I’ve always had great teachers. The biggest one is chef Surinder Singh [of Masala World restaurant], who lives in the UK now. He fired me up. I joined the Institute of Hotel Management and Catering Technology in Kerala because no other college would take me, and I just wanted to get out of my house. Even after finishing my degree, I joined a kitchen because I wanted a guarantee that I would get food to eat [laughs]. I was just passing time. My father asked me what I was doing with my life. I wanted to get out of the house because he was very strict. I didn’t know what I was doing. I started as a cafeteria cook at The Trident in Udaipur. I met Surinder Singh there and he put a spark in me. He used to have a big journal filled with brand new recipes. I would ask him questions about it, and that began my love affair with food. Then there was my chef friend from college, Krunal Kelaiya; he would always give me motivational books, like You Can Win: A Step by Step Tool for Top Achievers by the Indian author and motivational speaker Shiv Khera. I never used to read them and now I have a big collection.
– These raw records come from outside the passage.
Lemma str_decides_equality_witness :
  well_formed [5; 0] /\ (SIZE_IN_ELS [5; 0]%Z <= CHECKED_ELS)%nat /\
  well_formed [5; 0; 0; 0] /\ (SIZE_IN_ELS [5; 0; 0; 0]%Z <= CHECKED_ELS)%nat /\
  (str (fun _ => "a"%char) [5; 0] = str (fun _ => "b"%char) [5; 0; 0; 0]
   <-> val [5; 0] = val [5; 0; 0; 0]).
Proof.
  split; [wf|]. split; [unfold SIZE_IN_ELS, CHECKED_ELS; cbn [length]; lia|].
  split; [wf|]. split; [unfold SIZE_IN_ELS, CHECKED_ELS; cbn [length]; lia|].
  apply (str_decides_equality (fun _ => "a"%char) (fun _ => "b"%char) [5; 0] [5; 0; 0; 0]);
    [wf | unfold SIZE_IN_ELS, CHECKED_ELS; cbn [length]; lia
     | wf | unfold SIZE_IN_ELS, CHECKED_ELS; cbn [length]; lia].
Defined.

(** X20.  [set_from_str] on a string of decimal digits of any length,
    leading zeros or none, returns and leaves the number the digits
    denote modulo [2^N] (a number that does not fit wraps around),
    whatever the magnitude held before; the empty string leaves 0. *)
Theorem set_from_str_digits s this :
  Forall is_digit s ->
  well_formed this ->
  exists r,
    set_from_str (String.string_of_list_ascii s) this = Returns r /\
    well_formed r /\ SIZE_IN_ELS r = SIZE_IN_ELS this /\
    val r = horner 0 s mod 2 ^ SIZE_IN_BITS this /\
    (s = [] -> val r = 0).
Proof.
  intros Hs [Hlen Hok]. unfold set_from_str. cbv zeta.
  pose proof (digits_not_nul s Hs) as Hs'.
  rewrite strlen_no_nul by (eapply Forall_impl; [|exact Hs']; cbn; tauto).
  rewrite set_zero_spec.
  assert (Hz : well_formed (zero_bui (length this))).
  { split; [unfold zero_bui; rewrite repeat_length; assumption | apply limbs_ok_zero_bui]. }
  destruct (set_from_str_loop_spec s _ Hs' Hz) as (r & E & W & L & V).
  unfold zero_bui in L. rewrite repeat_length in L.
  rewrite val_zero_bui in V.
  rewrite (size_in_bits_length _ this) in V by (unfold zero_bui; apply repeat_length).
  exists r. repeat (split; [assumption|]).
  intros ->. rewrite V. reflexivity.
Qed.

Lemma set_from_str_digits_witness :
  Forall is_digit (String.list_ascii_of_string "004294967299"%string) /\
  well_formed [9] /\
  exists r,
    set_from_str
      (String.string_of_list_ascii (String.list_ascii_of_string "004294967299"%string)) [9]
    = Returns r /\
    well_formed r /\ SIZE_IN_ELS r = SIZE_IN_ELS [9] /\
    val r = horner 0 (String.list_ascii_of_string "004294967299"%string)
              mod 2 ^ SIZE_IN_BITS [9] /\
    (String.list_ascii_of_string "004294967299"%string = [] -> val r = 0).
Proof.
  assert (H : Forall is_digit (String.list_ascii_of_string "004294967299"%string))
    by (cbn [String.list_ascii_of_string];
        repeat (apply Forall_cons; [unfold is_digit; cbn; lia|]); apply Forall_nil).
  split; [exact H|]. split; [wf|].
  apply (set_from_str_digits (String.list_ascii_of_string "004294967299"%string) [9]);
    [exact H | wf].
Defined.

(** X21.  [set_from_str] on a string whose first character that is not a
    decimal digit comes before the terminator stops at its assertion on
    that character (a sign, a space or a letter, for example): no such
    string is read. *)
Theorem set_from_str_rejects_non_digit pre c rest this :
  Forall is_digit pre ->
  ~ is_digit c ->
  is_nul c = false ->
  well_formed this ->
  set_from_str (String.string_of_list_ascii (pre ++ c :: rest)) this = AssertionFailed.
Proof.
  intros Hpre Hc Hnul [Hlen Hok]. unfold set_from_str. cbv zeta.
  rewrite set_zero_spec.
  apply set_from_str_loop_rejects; [assumption | assumption | |].
  - split; [unfold zero_bui; rewrite repeat_length; assumption | apply limbs_ok_zero_bui].
  - apply strlen_prefix; [|assumption].
    eapply Forall_impl; [|exact Hpre]. apply is_digit_not_nul.
Qed.

Lemma set_from_str_rejects_non_digit_witness :
  Forall is_digit ["1"%char; "2"%char] /\
  ~ is_digit "-"%char /\
  is_nul "-"%char = false /\
  well_formed [0; 0] /\
  set_from_str (String.string_of_list_ascii (["1"%char; "2"%char] ++ "-"%char :: ["3"%char]))
    [0; 0]
  = AssertionFailed.
Proof.
  assert (H : Forall is_digit ["1"%char; "2"%char])
    by (repeat (apply Forall_cons; [unfold is_digit; cbn; lia|]); apply Forall_nil).
  assert (H' : ~ is_digit "-"%char) by (unfold is_digit; cbn; lia).
  split; [exact H|]. split; [exact H'|]. split; [reflexivity|]. split; [wf|].
  apply (set_from_str_rejects_non_digit ["1"%char; "2"%char] "-"%char ["3"%char] [0; 0]);
    [exact H | exact H' | reflexivity | wf].
Defined.

(** X22.  A value passes between magnitudes of different sizes through
    its decimal string: for every magnitude [v] of at most [CHECKED_ELS]
    limbs and every magnitude [m], [set_from_str] applied to [m] with the
    string of [v] returns and leaves [v mod 2^M], [M] the size of [m]. *)
Theorem string_transfer stack v this :
  well_formed v ->
  (SIZE_IN_ELS v <= CHECKED_ELS)%nat ->
  well_formed this ->
  exists s r,
    str stack v = Returns s /\
    set_from_str s this = Returns r /\
    well_formed r /\ SIZE_IN_ELS r = SIZE_IN_ELS this /\
    val r = val v mod 2 ^ SIZE_IN_BITS this.
Proof.
  intros Hv Hn Hwf. unfold str.
  destruct (uint_to_string_canonical stack v Hv Hn) as (ds & E & [Hd _] & Hval & _).
  assert (Hrev : Forall (fun c => is_digit c /\ is_nul c = false) (rev ds))
    by (apply Forall_rev, digits_not_nul, Hd).
  destruct Hwf as [Hlen Hok].
  exists (String.string_of_list_ascii (rev ds)).
  unfold set_from_str. cbv zeta.
  rewrite strlen_no_nul by (eapply Forall_impl; [|exact Hrev]; cbn; tauto).
  rewrite set_zero_spec.
  assert (Hz : well_formed (zero_bui (length this))).
  { split; [unfold zero_bui; rewrite repeat_length; assumption | apply limbs_ok_zero_bui]. }
  destruct (set_from_str_loop_spec (rev ds) _ Hrev Hz) as (r & E' & W & L & V).
  unfold zero_bui in L. rewrite repeat_length in L.
  rewrite val_zero_bui, horner_rev, Hval in V.
  rewrite (size_in_bits_length _ this) in V by (unfold zero_bui; apply repeat_length).
  exists r. auto.
Qed.

Lemma string_transfer_witness :
  well_formed [1; 2; 3] /\
  (SIZE_IN_ELS [1; 2; 3]%Z <= CHECKED_ELS)%nat /\
  well_formed [0] /\
  exists s r,
    str (fun _ => "."%char) [1; 2; 3] = Returns s /\
    set_from_str s [0] = Returns r /\
    well_formed r /\ SIZE_IN_ELS r = SIZE_IN_ELS [0] /\
    val r = val [1; 2; 3] mod 2 ^ SIZE_IN_BITS [0].
Proof.
  split; [wf|]. split; [unfold SIZE_IN_ELS, CHECKED_ELS; cbn [length]; lia|]. split; [wf|].
  apply (string_transfer (fun _ => "."%char) [1; 2; 3] [0]);
    [wf | unfold SIZE_IN_ELS, CHECKED_ELS; cbn [length]; lia | wf].
Defined.

(** ** The test driver *)

(** X23.  The reference rendering [to_string(uint128_t)] of the test
    driver stays within its buffer and returns, for every 128-bit value,
    the string that [str] returns for the 128-bit magnitude holding that
    value: the driver's comparison of the two renderings compares the two
    values. *)
Theorem reference_rendering_agrees stack stack' this :
  well_formed this ->
  SIZE_IN_ELS this = 4%nat ->
  exists s,
    to_string_uint128 stack (val this) = Returns s /\
    str stack' this = Returns s.
Proof.
  intros Hwf Hlen. apply renderings_agree; assumption.
Qed.

Lemma reference_rendering_agrees_witness :
  well_formed [4294967295; 4294967295; 4294967295; 4294967295] /\
  SIZE_IN_ELS [4294967295; 4294967295; 4294967295; 4294967295] = 4%nat /\
  exists s,
    to_string_uint128 (fun _ => "x"%char)
      (val [4294967295; 4294967295; 4294967295; 4294967295]) = Returns s /\
    str (fun _ => "y"%char) [4294967295; 4294967295; 4294967295; 4294967295] = Returns s.
Proof.
  split; [wf|]. split; [reflexivity|].
  apply (reference_rendering_agrees (fun _ => "x"%char) (fun _ => "y"%char)
           [4294967295; 4294967295; 4294967295; 4294967295]); [wf | reflexivity].
Defined.

(** X24.  The test driver cannot fail: whatever numbers [std::rand()]
    returns (none is negative), whatever the buffers of the renderings
    and the limbs of [actual] hold at first, every iteration of [main]
    leaves in [actual] the value of [expected], passes both of its
    checks, and [main] returns 0 after [TEST_COUNT] iterations. *)
Theorem test_driver_passes rand junk mem :
  (forall k, 0 <= rand k) ->
  main rand junk mem = Returns (Exit 0) /\
  (forall i expected actual,
      well_formed actual -> SIZE_IN_ELS actual = 4%nat -> val actual = expected ->
      exists expected' actual',
        test_iteration (junk (2 * i)%nat) (junk (2 * i + 1)%nat)
          (rand (2 * i)%nat) (rand (2 * i + 1)%nat) expected actual
        = Returns (Continue expected' actual') /\
        well_formed actual' /\ SIZE_IN_ELS actual' = 4%nat /\ val actual' = expected').
Proof.
  intros Hrand. split.
  - unfold main. cbv zeta.
    destruct (bui_from_val int32_t 0 (map mem (seq 0 4))) as (r & E & W & L & V).
    { unfold representable. cbn. lia. }
    { cbn. lia. }
    rewrite E. cbn [bind].
    apply test_loop_completes; [assumption | assumption | |].
    + rewrite L. reflexivity.
    + rewrite V. reflexivity.
  - intros i expected actual Hwf Hlen Hval.
    apply test_iteration_continues; [apply Hrand | assumption | assumption | assumption].
Qed.

Lemma test_driver_passes_witness :
  (forall k : nat, 0 <= Z.of_nat k * 7919) /\
  main (fun k => Z.of_nat k * 7919) (fun _ _ => "?"%char) (fun _ => 4294967295)
  = Returns (Exit 0).
Proof.
  split; [intros k; lia|].
  apply (test_driver_passes (fun k => Z.of_nat k * 7919) (fun _ _ => "?"%char)
           (fun _ => 4294967295)).
  intros k. lia.
Defined.

(** ** [uint_to_string] on native values *)

(** X25.  For every value [x] of a native unsigned type (8 to 64 bits),
    [uint_to_string] stays within its buffer of [MAX_DIGITS + 1]
    characters and returns the canonical decimal numeral of [x]: digits
    only, denoting [x], without a leading zero except for "0"; it is the
    string that [str] returns for a magnitude holding [x]. *)
Theorem uint_to_string_native_correct UINT_T stack x :
  is_unsigned_v UINT_T = true ->
  representable UINT_T x ->
  (exists ds,
      uint_to_string_native UINT_T stack x
      = Returns (String.string_of_list_ascii (rev ds)) /\
      canonical ds /\ lsd_value ds = x /\
      Z.of_nat (length ds) <= MAX_DIGITS (Z.of_nat (sizeof UINT_T) * 8)) /\
  (forall stack' this,
      well_formed this -> (SIZE_IN_ELS this <= CHECKED_ELS)%nat -> val this = x ->
      str stack' this = uint_to_string_native UINT_T stack x).
Proof.
  intros Hu Hx.
  destruct (uint_to_string_native_canonical UINT_T stack x Hu Hx) as (ds & E & Hc & Hv & Hl).
  split; [exists ds; auto|].
  intros stack' this Hwf Hn Hval. unfold str.
  destruct (uint_to_string_canonical stack' this Hwf Hn) as (ds' & E' & Hc' & Hv' & _).
  rewrite E, E'. do 3 f_equal.
  apply canonical_unique; [assumption | assumption | congruence].
Qed.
How do you ensure that the dishes at Leela are an authentic representation of Indian flavours?
What does authentic mean anyway these days? If your mother makes butter chicken with onion and roasted bell pepper, and everyone loves it, then that’s authentic. “Authentic” is such a grey area for me. Evolution happens; the core ingredients still have to be there.
I try to showcase the cuisine of India, not only from today’s geopolitical boundaries, but even more than that. I always say that our dishes still sing the olden songs of where they came from.
How would you describe the dining experience that guests can expect at Leela?
It’s all about walking into my home. The guest is Bhagwan [“God” in Sanskrit]. I want people to feel comfortable. I don’t want the experience to be transactional.
Any memorable customer feedback since Leela opened its doors on November 7?
When Susan Jung [author and former long-time food and wine editor at South China Morning Post] was here, I got scared. I call her ma’am. I know the experience she has and it puts a lot of pressure on me. I know my chicken is good. I know it’s moist and I’ve tasted the marinade, but I still hope there are no mistakes. But Susan held my hand and she told me the food was amazing. That made my day. Even after all this time, I am still a child at heart.
What is your personal philosophy when it comes to running a restaurant?
I am crazy about discipline. I’m not very disciplined in my life, but the moment I put on my chef ’s coat, a switch goes on and I become extremely disciplined. I am very proud of my team. I want people with a great heart and a great attitude to work with me. I don’t recruit people based on skill level; skills are secondary. We can all learn together.
Finally, what message do you have for diners who are considering visiting Leela?
This is not Chaat 2.0. This is Leela 1.0. People will still compare—I can’t change that. Chaat was about the street food of India and Leela is about the food of royal empires, in my own style. I’ve taken the hard way forward and created a whole new menu. Expect something different. Come with an open mind and I’m sure you will like it.